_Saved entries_

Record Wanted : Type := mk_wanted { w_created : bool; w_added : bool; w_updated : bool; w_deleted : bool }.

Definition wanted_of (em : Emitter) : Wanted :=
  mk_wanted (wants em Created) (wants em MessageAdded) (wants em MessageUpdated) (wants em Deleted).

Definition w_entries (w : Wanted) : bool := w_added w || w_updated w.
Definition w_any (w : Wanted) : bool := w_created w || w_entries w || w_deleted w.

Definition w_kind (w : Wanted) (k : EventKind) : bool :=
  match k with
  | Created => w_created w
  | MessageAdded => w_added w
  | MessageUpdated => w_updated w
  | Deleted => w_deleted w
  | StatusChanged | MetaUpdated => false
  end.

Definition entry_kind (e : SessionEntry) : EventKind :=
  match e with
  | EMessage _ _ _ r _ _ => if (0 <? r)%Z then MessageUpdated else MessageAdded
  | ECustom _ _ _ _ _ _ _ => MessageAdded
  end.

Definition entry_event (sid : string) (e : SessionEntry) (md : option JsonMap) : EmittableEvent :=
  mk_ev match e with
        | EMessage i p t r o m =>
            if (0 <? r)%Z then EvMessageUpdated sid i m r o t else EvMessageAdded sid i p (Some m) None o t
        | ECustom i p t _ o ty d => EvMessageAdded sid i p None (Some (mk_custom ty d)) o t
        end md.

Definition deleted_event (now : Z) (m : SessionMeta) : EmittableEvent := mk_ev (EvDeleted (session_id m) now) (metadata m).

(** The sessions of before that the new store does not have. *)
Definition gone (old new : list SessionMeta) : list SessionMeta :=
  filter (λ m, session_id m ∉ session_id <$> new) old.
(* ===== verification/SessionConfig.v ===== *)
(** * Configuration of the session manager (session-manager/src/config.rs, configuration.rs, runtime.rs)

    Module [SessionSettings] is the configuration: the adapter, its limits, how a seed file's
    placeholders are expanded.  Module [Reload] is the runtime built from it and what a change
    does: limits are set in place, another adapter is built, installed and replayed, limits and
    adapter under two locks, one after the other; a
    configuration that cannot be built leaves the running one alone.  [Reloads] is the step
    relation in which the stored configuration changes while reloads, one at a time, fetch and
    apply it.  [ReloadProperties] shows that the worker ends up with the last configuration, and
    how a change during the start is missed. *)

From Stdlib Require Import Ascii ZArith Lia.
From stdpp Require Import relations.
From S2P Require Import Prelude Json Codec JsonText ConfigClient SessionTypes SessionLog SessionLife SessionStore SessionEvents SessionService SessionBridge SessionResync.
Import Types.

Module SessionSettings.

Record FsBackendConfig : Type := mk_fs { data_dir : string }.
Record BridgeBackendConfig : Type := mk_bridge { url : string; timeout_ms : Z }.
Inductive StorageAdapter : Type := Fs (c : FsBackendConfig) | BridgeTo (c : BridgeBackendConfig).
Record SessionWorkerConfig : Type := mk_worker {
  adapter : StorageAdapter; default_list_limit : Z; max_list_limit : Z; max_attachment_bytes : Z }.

_Aim of the task_
Type out all of the records again, exactly.

_Task output_
Record Wanted : Type := mk_wanted { w_created : bool; w_added : bool; w_updated : bool; w_deleted : bool }.

Definition wanted_of (em : Emitter) : Wanted :=
  mk_wanted (wants em Created) (wants em MessageAdded) (wants em MessageUpdated) (wants em Deleted).

Definition w_entries (w : Wanted) : bool := w_added w || w_updated w.
Definition w_any (w : Wanted) : bool := w_created w || w_entries w || w_deleted w.

Definition w_kind (w : Wanted) (k : EventKind) : bool :=
  match k with
  | Created => w_created w
  | MessageAdded => w_added w
  | MessageUpdated => w_updated w
  | Deleted => w_deleted w
  | StatusChanged | MetaUpdated => false
  end.

Definition entry_kind (e : SessionEntry) : EventKind :=
  match e with
  | EMessage _ _ _ r _ _ => if (0 <? r)%Z then MessageUpdated else MessageAdded
  | ECustom _ _ _ _ _ _ _ => MessageAdded
  end.

Definition entry_event (sid : string) (e : SessionEntry) (md : option JsonMap) : EmittableEvent :=
  mk_ev match e with
        | EMessage i p t r o m =>
            if (0 <? r)%Z then EvMessageUpdated sid i m r o t else EvMessageAdded sid i p (Some m) None o t
        | ECustom i p t _ o ty d => EvMessageAdded sid i p None (Some (mk_custom ty d)) o t
        end md.

Definition deleted_event (now : Z) (m : SessionMeta) : EmittableEvent := mk_ev (EvDeleted (session_id m) now) (metadata m).

(** The sessions of before that the new store does not have. *)
Definition gone (old new : list SessionMeta) : list SessionMeta :=
  filter (λ m, session_id m ∉ session_id <$> new) old.
(* ===== verification/SessionConfig.v ===== *)
(** * Configuration of the session manager (session-manager/src/config.rs, configuration.rs, runtime.rs)

    Module [SessionSettings] is the configuration: the adapter, its limits, how a seed file's
    placeholders are expanded.  Module [Reload] is the runtime built from it and what a change
    does: limits are set in place, another adapter is built, installed and replayed, limits and
    adapter under two locks, one after the other; a
    configuration that cannot be built leaves the running one alone.  [Reloads] is the step
    relation in which the stored configuration changes while reloads, one at a time, fetch and
    apply it.  [ReloadProperties] shows that the worker ends up with the last configuration, and
    how a change during the start is missed. *)

From Stdlib Require Import Ascii ZArith Lia.
From stdpp Require Import relations.
From S2P Require Import Prelude Json Codec JsonText ConfigClient SessionTypes SessionLog SessionLife SessionStore SessionEvents SessionService SessionBridge SessionResync.
Import Types.

Module SessionSettings.

Record FsBackendConfig : Type := mk_fs { data_dir : string }.
Record BridgeBackendConfig : Type := mk_bridge { url : string; timeout_ms : Z }.
Inductive StorageAdapter : Type := Fs (c : FsBackendConfig) | BridgeTo (c : BridgeBackendConfig).
Record SessionWorkerConfig : Type := mk_worker {
  adapter : StorageAdapter; default_list_limit : Z; max_list_limit : Z; max_attachment_bytes : Z }.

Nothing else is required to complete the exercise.